The young man told the Pope of his dream to become an international chef someday.

“I would like to thank you because, as a servant of the Lord Jesus, you took the time to listen to a poor person deprived of freedom like myself,” Mr Martinez said.

“There are no words to describe the freedom I feel at this moment.

“Thank you for that.”

During the penitential liturgy, the Pope listened to five inmates’ confessions in a small tent set up outside the prison.

At another WYD event, the Way of the Cross, Pope Francis said the road to Calvary was “a way of suffering and solitude” that was “prolonged in a society that has lost the ability to weep and to be moved by suffering”.

The event was quiet and reflective as cheers for the Pope gave way to silence and prayer.

It was a chance for the young pilgrims to engage with the solemnity of Christ.

The Pope told the pilgrims Jesus “walks and suffers in all those faces hurt by the complacent and anesthetising indifference of our society that consumes and is consumed, that ignores and is ignorant, blind to the pain of our brothers and sisters”.

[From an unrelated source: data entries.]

(* ===== verification/Model.v ===== *)
(** * The data model

    The structs and enumerations of [model/db.go], the bus messages of
    [model/messages.go], and the helpers of [model/db.go] that need no database.
    A [sql.NullInt64] column is an [option Z]: [Valid] is [is_Some]. *)

From stdpp Require Import base gmap sets list strings.
From S2P Require Import Prelude Msp.

(** [type PortNumber uint16]; arithmetic on it wraps at [2^16]. *)
Abbreviation PortNumber := Z (only parsing).
Definition PortNumberMin : Z := 1.
Definition PortNumberMax : Z := 65535.
Definition port_wrap (p : Z) : PortNumber := p `mod` 65536.
Definition is_port (p : Z) : Prop := 0 ≤ p < 65536.

(** [type SlaveState uint] *)
Abbreviation SlaveState := Z (only parsing).
Definition SlaveStateActive : SlaveState := 1.
Definition SlaveStateMaintenance : SlaveState := 2.
Definition SlaveStateDisabled : SlaveState := 3.

(** [type ShardingRole string] *)
Abbreviation ShardingRole := string (only parsing).
Definition ShardingRoleNone : ShardingRole := "none".
Definition ShardingRoleShardServer : ShardingRole := "shardsvr".
Definition ShardingRoleConfigServer : ShardingRole := "configsvr".

(** [type MongodExecutionState uint] *)
Abbreviation MongodExecutionState := Z (only parsing).
Definition MongodExecutionStateForceDestroyed : MongodExecutionState := 1.
Definition MongodExecutionStateDestroyed : MongodExecutionState := 2.
Definition MongodExecutionStateNotRunning : MongodExecutionState := 3.
Definition MongodExecutionStateUninitiated : MongodExecutionState := 4.
Definition MongodExecutionStateRecovering : MongodExecutionState := 5.
Definition MongodExecutionStateRunning : MongodExecutionState := 6.

(** [type ProblemType uint] *)
Abbreviation ProblemType := Z (only parsing).
Definition ProblemTypeConnection : ProblemType := 1.
Definition ProblemTypeMismatch : ProblemType := 2.
Definition ProblemTypeDesiredReplicaSetConstraint : ProblemType := 3.
Definition ProblemTypeObservedReplicaSetConstraint : ProblemType := 4.

Record Slave := mkSlave {
  Slave_ID : Z;
  Slave_Hostname : string;
  Slave_Port : PortNumber;
  Slave_MongodPortRangeBegin : PortNumber;
  Slave_MongodPortRangeEnd : PortNumber;
  Slave_PersistentStorage : bool;
  Slave_ConfiguredState : SlaveState;
  Slave_RiskGroupID : option Z;
  Slave_ObservationErrorID : option Z
}.

Record ReplicaSet := mkReplicaSet {
  ReplicaSet_ID : Z;
  ReplicaSet_Name : string;
  ReplicaSet_PersistentMemberCount : Z;
  ReplicaSet_VolatileMemberCount : Z;
  ReplicaSet_ShardingRole : ShardingRole;
  ReplicaSet_Initiated : bool
}.

Record RiskGroup := mkRiskGroup { RiskGroup_ID : Z; RiskGroup_Name : string }.

Record Mongod := mkMongod {
  Mongod_ID : Z;
  Mongod_Port : PortNumber;
  Mongod_ReplSetName : string;
  Mongod_ObservationErrorID : option Z;
  Mongod_LastEstablishStateErrorID : option Z;
  Mongod_ParentSlaveID : Z;
  Mongod_ReplicaSetID : option Z;
  Mongod_DesiredStateID : Z;
  Mongod_ObservedStateID : option Z
}.

Record MongodState := mkMongodState {
  MongodState_ID : Z;
  MongodState_ParentMongodID : Z;
  MongodState_ShardingRole : ShardingRole;
  MongodState_ExecutionState : MongodExecutionState
}.

Record MSPError := mkMSPError {
  MSPError_ID : Z;
  MSPError_Identifier : string;
  MSPError_Description : string;
  MSPError_LongDescription : string
}.

(** Times are opaque instants. *)
Record Problem := mkProblem {
  Problem_ID : Z;
  Problem_Description : string;
  Problem_LongDescription : string;
  Problem_ProblemType : ProblemType;
  Problem_FirstOccurred : Z;
  Problem_LastUpdated : Z;
  Problem_SlaveID : option Z;
  Problem_ReplicaSetID : option Z;
  Problem_MongodID : option Z
}.

Record MamidMetadata := mkMamidMetadata { Metadata_Key : string; Metadata_Value : string }.

Record MongodKeyfile := mkMongodKeyfile { Keyfile_ID : Z; Keyfile_Content : string }.

Record MongodbCredential := mkMongodbCredential {
  Credential_ID : Z;
  Credential_Username : string;
  Credential_Password : string
}.

#[export] Instance Slave_eq_dec : EqDecision Slave.
Proof. solve_decision. Defined.
#[export] Instance ReplicaSet_eq_dec : EqDecision ReplicaSet.
Proof. solve_decision. Defined.
#[export] Instance RiskGroup_eq_dec : EqDecision RiskGroup.
Proof. solve_decision. Defined.
#[export] Instance Mongod_eq_dec : EqDecision Mongod.
Proof. solve_decision. Defined.
#[export] Instance MongodState_eq_dec : EqDecision MongodState.
Proof. solve_decision. Defined.
#[export] Instance MSPError_eq_dec : EqDecision MSPError.
Proof. solve_decision. Defined.
#[export] Instance Problem_eq_dec : EqDecision Problem.
Proof. solve_decision. Defined.

Definition zero_Mongod : Mongod := mkMongod 0 0 "" None None 0 None 0 None.
Definition zero_Slave : Slave := mkSlave 0 "" 0 0 0 false 0 None None.

(** ** Bus messages, [model/messages.go] *)

Record ConnectionStatus := mkConnectionStatus {
  Connection_Unreachable : bool;
  Connection_Slave : Slave;
  Connection_CommunicationError : msp.Error
}.

Record MongodMatchStatus := mkMongodMatchStatus {
  Match_Mismatch : bool;
  Match_Mongod : Mongod
}.

Record DesiredReplicaSetConstraintStatus := mkDesiredReplicaSetConstraintStatus {
  Desired_Unsatisfied : bool;
  Desired_ReplicaSet : ReplicaSet;
  Desired_ConfiguredVolatileCount : Z;
  Desired_ConfiguredPersistentCount : Z
}.

Record ObservedReplicaSetConstraintStatus := mkObservedReplicaSetConstraintStatus {
  Observed_Unsatisfied : bool;
  Observed_ReplicaSet : ReplicaSet;
  Observed_ConfiguredVolatileCount : Z;
  Observed_ConfiguredPersistentCount : Z;
  Observed_ActualVolatileCount : Z;
  Observed_ActualPersistentCount : Z
}.

Record ReplicaSetInitiationStatus := mkReplicaSetInitiationStatus {
  Initiation_Initiated : bool;
  Initiation_ReplicaSet : ReplicaSet
}.

(** [type StatusMessage interface{}]: the dynamic types sent on the bus. *)
Inductive StatusMessage :=
  | MsgConnection (m : ConnectionStatus)
  | MsgMatch (m : MongodMatchStatus)
  | MsgDesiredConstraint (m : DesiredReplicaSetConstraintStatus)
  | MsgObservedConstraint (m : ObservedReplicaSetConstraintStatus)
  | MsgInitiation (m : ReplicaSetInitiationStatus).

(** ** Helpers *)

Definition NullIntValue (value : Z) : option Z := Some value.
Definition NullInt : option Z := None.
Definition NullIntToPtr (nullint : option Z) : option Z :=
  match nullint with Some value => Some value | None => None end.
Definition PtrToNullInt (value : option Z) : option Z :=
  match value with Some v => NullIntValue v | None => NullInt end.

(** [func IsIntegrityConstraintViolation(err error) bool]; [None] is [nil]. *)
Definition IsIntegrityConstraintViolation (err : option gerror) : bool :=
  match err with
  | Some (PqError class _) => bool_decide (class = "23")
  | _ => false
  end.

(** ** The version of the schema *)

Definition SCHEMA_VERSION : string := "0.0.1".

“How easy it is to fall into a culture of bullying, harassment and intimidation,” he said.

“It is not like that for you, Lord: On the cross, you identified yourself with all those who suffer, with all those who feel forgotten.”

The sufferers and the forgotten were at the core of Pope Francis’ homily at a Mass for the clergy and laity the next day, addressing the child sex abuse crisis.

He told those gathered that a weariness of hope called into question the energy, resources and possibility of the Christian mission to change and challenge the world.

“The weariness of hope comes from seeing a church wounded by sin, which so often failed to hear all those cries that echoed the cry of the Master: ‘My God, why have you forsaken me?’” Pope Francis said.

The Pope said Christians needed to quench their parched hope by returning to the “deep well of our first love, when Jesus passed our way, gazed at us with mercy and asked us to follow him”.